Several other researchers have proposed definitions similar to the one proposed by Li et al. (2012). As such, although proposed in the context of changeable systems, Dantas & Borba (2003) describe
that extensibility, covering the same concepts as scalability, can make it more simple to achieve and subsequently minimise the potential impacts causes by the incorporation of new context elements. In line with that definition, adaptability in digital ecosystems would implicate that a system can admit a more significant number of connected entities, meaning that the system must be open to admitting the addition of new participants in a flexible way (Averian, 2018b). Fricke & Schulz (2005) lastly acknowledge that scalability implicates that units are independent of scale, both in the form of scaling upwards or downwards. In addition, the authors point out two approaches to tackling scalability. Either, several elements can be linked together to provide scaled
performance, or a single element may be scaled through its characteristics’ parameters.
2.5.7
Self-Organisation
The final adaptability requirement that was frequently mentioned throughout the selected core papers is ‘self-organisation’ (Andresen & Gronau, 2006; Korhonen et al., 2016; Li et al., 2012; Peltoniemi & Vuori, 2004). Self-organisation was first defined to demonstrate the spontaneous emergence of structures through local interactions (Li et al., 2012). As pointed out by Peltoniemi & Vuori (2004), the concept has been defined ambiguously in the existing literature. Nevertheless, the authors have attempted to draw the definition from features and functions of self-organisation described in related fields of study and for related terms. One of the suggestions provided by the
authors describes the requirement as “the ability of complex systems to create new order and
coherence” (Peltoniemi & Vuori, 2004). Moreover, they state that self-organisation comprises a process where there exists no internal or external leader who sets goals or is in control of the system. Instead, the events tend to occur spontaneously and are caused by local interactions (Peltoniemi & Vuori, 2004).
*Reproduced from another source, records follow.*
(* ===== verification/AppSend.v ===== *)
(** Signing and sending (lib/wallet/mod.rs, app/app.rs, lib/node/mod.rs): a transaction
    that spends coins of the wallet by the rules is signed, validated and put into the
    mempool. *)
From S2P Require Import Prelude Bytes SwapTypes TxTypes Externals Accumulator.
From S2P Require Import BlockTypes Rollback Bundle StateDb SwapRules Auth Block.
From S2P Require Import BlockSpec BlockConnect Ledger Value Commitment.
From S2P Require Import Peg Monitor Mempool Ancestry SideTips Archive ArchiveWrites.
From S2P Require Import ArchiveIter BetterTip Node Wallet WalletTx WalletProps.
From S2P Require Import WalletCoins Template App.

(** Stored leaves can be proved, and the proof verifies. *)
Class ProofLaws {T : ExtTypes} (X : ExtFuns) {F : ForestLaws X} := {
  forest_prove_leaves f hs : (∀ h, h ∈ hs → h ∈ leaves f) →
    ∃ p, forest_prove f hs = Some p ∧ forest_verify f p hs = Some true;
}.

(** A loop that adds up values that do not overflow. *)
Lemma sum_loop_ok {E A} (f : A → Z) (chk : A → res E ()) (e : E) (l : list A) a :
  (∀ x, x ∈ l → chk x = Ok () ∧ 0 ≤ f x) → a + sumZ f l ≤ u64_MAX →
  foldM (λ acc x, _ ← chk x; ok_or (u64_checked_add acc (f x)) e) a l = Ok (a + sumZ f l).
Proof.
  revert a; induction l as [|x l IH]; intros a Hl Hmax; simpl in *.
  { by rewrite Z.add_0_r. }
  destruct (Hl x) as [-> Hx]; [by left|].
  assert (0 ≤ sumZ f l) by (apply sumZ_nonneg; intros y Hy; apply Hl; by right).
  simpl. rewrite (proj2 (u64_checked_add_Some a (f x) (a + f x))) by (split; [done|lia]).
  simpl. rewrite IH; [f_equal; lia| |lia]. intros y Hy. apply Hl. by right.
Qed.

Section AppSend.
Context {T : ExtTypes} {X : ExtFuns} {W : ExtWork} {I : HashIter} {E : ExtWallet}.
Context {F : ForestLaws X} {P : ProofLaws X} {BL : BatchLaws X} {L : WalletLaws E}.
Implicit Types (app : App) (tx : Transaction) (w : Wallet) (st : State) (node : Node).

Lemma wm_bind_ok {A B} (m : WM A) (f : A → WM B) w w' a :
  m w = (w', Ok a) → (m ≫= f) w = f a w'.
Proof. intros Hm. unfold mbind, WM_bind. by rewrite Hm. Qed.
Lemma am_bind_ok {A B} (m : AM A) (f : A → AM B) app app' a :
  m app = (app', Ok a) → (m ≫= f) app = f a app'.
Proof. intros Hm. unfold mbind, AM_bind. by rewrite Hm. Qed.
Lemma wlift_ok {A} (m : res WalletError A) w a : m = Ok a → wlift m w = (w, Ok a).
Proof. by intros ->. Qed.
Lemma wread_ok {A} (f : Wallet → res WalletError A) w a : f w = Ok a → wread f w = (w, Ok a).
Proof. unfold wread. by intros ->. Qed.
Lemma in_wallet_ok {A} (m : WM A) app w a :
  m (app_wallet app) = (w, Ok a) → in_wallet m app = ({| app with app_wallet := w |}, Ok a).
Proof. intros Hm. unfold in_wallet. by rewrite Hm. Qed.
Lemma in_node_ok {A} (m : Node → Node * res NodeError A) app node a :
  m (app_node app) = (node, Ok a) → in_node m app = ({| app with app_node := node |}, Ok a).
Proof. intros Hm. unfold in_node. by rewrite Hm. Qed.

(** ** Signing *)

(** The seed derives at every index. *)
Definition keys_total w : Prop := ∀ i, is_u32 i → ∃ key, get_signing_key i w = Ok key.

(** The pending outputs that a claim spends need no signature of their owner. *)
Definition claims tx (out : Output) : bool :=
  is_swap_claim (data tx) && is_swap_pending (content out).

(** A transaction that spends unspent outputs, each once, that the wallet holds; they are
    its own, or a swap that is being claimed. *)
Record spends st w tx : Prop := {
  sp_nodup : NoDup (inputs tx).*1;
  sp_input i : i ∈ inputs tx → ∃ out,
    utxos st !! i.1 = Some out ∧ w_utxos w !! i.1 = Some out ∧
    i.2 = hash_pointed i.1 out ∧ output_wf out ∧ is_withdrawal (content out) = false ∧
    (has_address (address out) w = true ∨ claims tx out = true);
}.

Definition signed tx (au : Authorization) : Prop := ∃ rng key,
  verifying_key au = verifying_key_of key ∧
  signature au = (frost_sign rng key (canonical_encoding tx)).1.

Lemma sign_tx_signed rng key tx :
  signed tx (sign_tx rng key tx).1 ∧ auth_address (sign_tx rng key tx).1 = key_address key.
Proof.
  unfold sign_tx, sign, signed, auth_address, key_address.
  destruct (frost_sign rng key (canonical_encoding tx)) as [sig rng'] eqn:Hs. simpl.
  split; [|done]. exists rng, key. by rewrite Hs.
Qed.

Lemma has_address_key w a : wallet_wf w → has_address a w = true →
  ∃ i key, address_to_index w !! a = Some i ∧
    get_signing_key (read_be_u32 i) w = Ok key ∧ key_address key = a.
Proof.
  intros Hw Ha. unfold has_address in Ha.
  destruct (address_to_index w !! a) as [i|] eqn:Hi; [|done].
  destruct (ww_derived _ Hw _ _ (ww_index _ Hw _ _ Hi)) as (s & Hs & Hd).
  unfold derive_address_for_index in Hd. apply bind_Ok_inv in Hd as (key & Hk & [= <-]).
  exists i, key. split_and!; [done| |done]. unfold get_signing_key. by rewrite Hs.
Qed.

Lemma authorize_input_ok st w tx i rng fuel :
  wallet_wf w → keys_total w → spends st w tx → i ∈ inputs tx →
  ∃ au rng' out, authorize_input (S fuel) tx i.1 rng w = (w, Ok (au, rng')) ∧ signed tx au ∧
    utxos st !! i.1 = Some out ∧ (claims tx out = true ∨ auth_address au = address out).
Proof.
  intros Hw Hk Hsp Hi. destruct (sp_input _ _ _ Hsp i Hi) as (out & Hu & Hwu & _ & _ & _ & Ha).
  assert (∃ key, (claims tx out = true ∨ key_address key = address out) ∧
    authorize_input (S fuel) tx i.1 rng w = (w, Ok (sign_tx rng key tx))) as (key & Hkey & Heq).
  { cbn [authorize_input]. unfold mbind, WM_bind, wread. rewrite Hwu. cbn [ok_or].
    destruct (address_to_index w !! address out) as [idx|] eqn:Hidx.
    - destruct (has_address_key w (address out)) as (i' & key & Hi' & Hg & Hka); [done|..].
      { unfold has_address. by rewrite Hidx. }
      exists key. simplify_eq. split; [by right|]. by rewrite Hg.
    - destruct Ha as [Ha|Ha]; [unfold has_address in Ha; by rewrite Hidx in Ha|].
      destruct (Hk 0) as (key & Hg); [by vm_compute|]. exists key. split; [by left|].
      unfold claims in Ha. rewrite Ha, Hg. done. }
  destruct (sign_tx_signed rng key tx) as [Hs Haa].
  destruct (sign_tx rng key tx) as [au rng'] eqn:Hst. exists au, rng', out.
  split; [done|]. split; [done|]. split; [done|].
  destruct Hkey as [?|Hka]; [by left|right]. simpl in Haa. by rewrite Haa.
Qed.

(** What signing gives for each input. *)
Definition authorized_input st tx (i : OutPoint * Hash) (au : Authorization) : Prop :=
  signed tx au ∧ ∃ out, utxos st !! i.1 = Some out ∧
    (claims tx out = true ∨ auth_address au = address out).

Lemma authorize_inputs_ok st w tx l rng :
  wallet_wf w → keys_total w → spends st w tx → (∀ i, i ∈ l → i ∈ inputs tx) →
  ∃ auths, authorize_inputs tx l.*1 rng w = (w, Ok auths) ∧
    Forall2 (authorized_input st tx) l auths.
Proof.
  intros Hw Hk Hsp. revert rng; induction l as [|i l IH]; intros rng Hl.
  { exists []. split; [done|constructor]. }
  destruct (authorize_input_ok st w tx i rng 1 Hw Hk Hsp) as (au & rng' & out & Heq & Hs & Hu & Ho).
  { apply Hl. by left. }
  destruct (IH rng') as (auths & Heqs & Hall). { intros j Hj. apply Hl. by right. }
  exists (au :: auths). split; [|constructor; [split; [done|by exists out]|done]].
  change ((i :: l).*1) with (i.1 :: l.*1). cbn [authorize_inputs].
  rewrite (wm_bind_ok _ _ _ _ _ Heq). by rewrite (wm_bind_ok _ _ _ _ _ Heqs).
Qed.

Lemma authorize_ok st w tx rng :
  wallet_wf w → keys_total w → spends st w tx →
  ∃ auths, authorize rng tx w = (w, Ok (mkAuthorized tx auths)) ∧
    Forall2 (authorized_input st tx) (inputs tx) auths.
Proof.
  intros Hw Hk Hsp. destruct (authorize_inputs_ok st w tx (inputs tx) rng) as (auths & Heq & Hall);
    [done..|]. exists auths. split; [|done].
  unfold authorize, mbind, WM_bind. by rewrite Heq.
Qed.

(** ** Validation *)

(** The rules of the swap that a transaction is about, as the mempool checks them. *)
Definition swap_rules st tx ftx : res Error () :=
  match data tx with
  | SwapCreate _ _ _ _ _ _ _ _ => validate_swap_create st tx ftx
  | SwapClaim _ _ _ => validate_swap_claim st tx ftx
  | SwapAccept _ _ => validate_swap_accept st tx ftx
  | RegularTx => validate_no_locked_outputs st tx
  end.

Lemma spends_filled st w tx : spends st w tx →
  ∃ spent, fill_transaction st tx = Ok (mkFilled tx spent) ∧
    Forall2 (λ i out, utxos st !! i.1 = Some out ∧ i.2 = hash_pointed i.1 out ∧
      output_wf out ∧ is_withdrawal (content out) = false) (inputs tx) spent.
Proof.
  intros Hsp. pose proof (sp_input _ _ _ Hsp) as Hin. unfold fill_transaction. clear Hsp.
  induction (inputs tx) as [|i l IH]; [exists []; split; [done|constructor]|].
  destruct (Hin i) as (out & Hu & _ & Hh & Hwf & Hwd & _); [by left|].
  destruct IH as (spent & Hf & Hall); [intros j Hj; apply Hin; by right|].
  apply bind_Ok_inv in Hf as (l' & Hm & [= ->]).
  exists (out :: spent). cbn [mapM_res]. rewrite Hu. cbn [ok_or]. rewrite bind_Ok, Hm, !bind_Ok.
  split; [done|]. by constructor.
Qed.

Lemma filled_fee tx spent :
  Forall2 (λ i out, i.2 = hash_pointed i.1 out ∧ output_wf out ∧
    is_withdrawal (content out) = false) (inputs tx) spent →
  sumZ get_value spent ≤ u64_MAX → Forall output_wf (outputs tx) →
  sumZ get_value (outputs tx) ≤ sumZ get_value spent →
  validate_filled_transaction (mkFilled tx spent)
  = Ok (sumZ get_value spent - sumZ get_value (outputs tx)).
Proof.
  intros Hall Hmax Hwf Hle. unfold validate_filled_transaction.
  assert (validate_utxo_hashes (mkFilled tx spent) = Ok ()) as ->.
  { apply foldM_unit. intros [[o h] out] Hin. apply ensure_Ok, bool_decide_eq_true.
    apply list_elem_of_lookup in Hin as (k & Hk).
    apply lookup_zip_with_Some in Hk as (i & out' & [= Hi <-] & Hki & Hko). subst i.
    by destruct (Forall2_lookup_lr _ _ _ _ _ _ Hall Hki Hko) as [? _]. }
  rewrite bind_Ok. cbn [spent_utxos transaction].
  rewrite (sum_loop_ok get_value (λ utxo, ensure (negb (is_withdrawal (content utxo)))
    SpendWithdrawalOutput)).
  2:{ intros out Hout. apply list_elem_of_lookup in Hout as (k & Hk).
      destruct (Forall2_lookup_r _ _ _ _ _ Hall Hk) as (i & _ & _ & Hw & ->).
      split; [done|]. by apply get_value_range. }
  2:{ by rewrite Z.add_0_l. }
  rewrite bind_Ok, Z.add_0_l.
  pose proof (sum_loop_ok get_value (λ _, Ok ()) AmountOverflow (outputs tx) 0) as Hsum.
  cbn [mbind res_bind] in Hsum. rewrite Hsum.
  - rewrite bind_Ok, Z.add_0_l, (proj2 (Z.ltb_ge _ _)) by lia. simpl.
    by rewrite (proj2 (u64_checked_sub_Some _ _ _) (conj eq_refl Hle)).
  - intros out Hout. split; [done|]. rewrite Forall_forall in Hwf.
    by apply get_value_range, Hwf.
  - lia.
Qed.

Lemma owners_checked st tx spent auths :
  Forall2 (λ i out, utxos st !! i.1 = Some out) (inputs tx) spent →
  Forall2 (authorized_input st tx) (inputs tx) auths →
  check_tx_owners tx auths spent = Ok ().
Proof.
  intros Hsp Hau. apply foldM_unit. intros [au out] Hin. simpl.
  apply list_elem_of_lookup in Hin as (k & Hk).
  apply lookup_zip_with_Some in Hk as (au' & out' & [= <- <-] & Ha & Ho).
  destruct (Forall2_lookup_r _ _ _ _ _ Hau Ha) as (i & Hi & _ & out1 & Hu & Hc).
  pose proof (Forall2_lookup_lr _ _ _ _ _ _ Hsp Hi Ho) as Hu'. simpl in Hu'. simplify_eq.
  unfold claims in Hc. destruct (_ && _); [done|].
  destruct Hc as [|Hc]; [done|]. rewrite Hc. by rewrite bool_decide_true.
Qed.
Peltoniemi & Vuori (2004) moreover refer to several author studies that have attempted to
consolidate the terminology of self-organisation. Similarly, the notion is defined as “a process in
which novel structures or features arise in a system without the intervention of an outside or inside
controller”. Self-organisation is an ongoing process since it will never have completed its outcome.
(Peltoniemi & Vuori, 2004)”. The researchers Li et al. (2012) have also attempted to propose a
definition of self-organisation and stated “for an evolving agent population, the system for which
its organisation is context-dependent, the perspective to which it is relative, and the self by which it is caused, a definition for its self-organisation can be considered”.
The requirement of self-organisation perceivably appears in ecosystems. In that context, the formation of ecosystems can be seen as a process. Throughout the formation, ecosystem partners or vendors are gathered voluntarily. Moreover, the ecosystemic goals are defined through local interactions and negotiation among participants. The evolvement is continuous as connections are created and dissolved all the time (Peltoniemi & Vuori, 2004).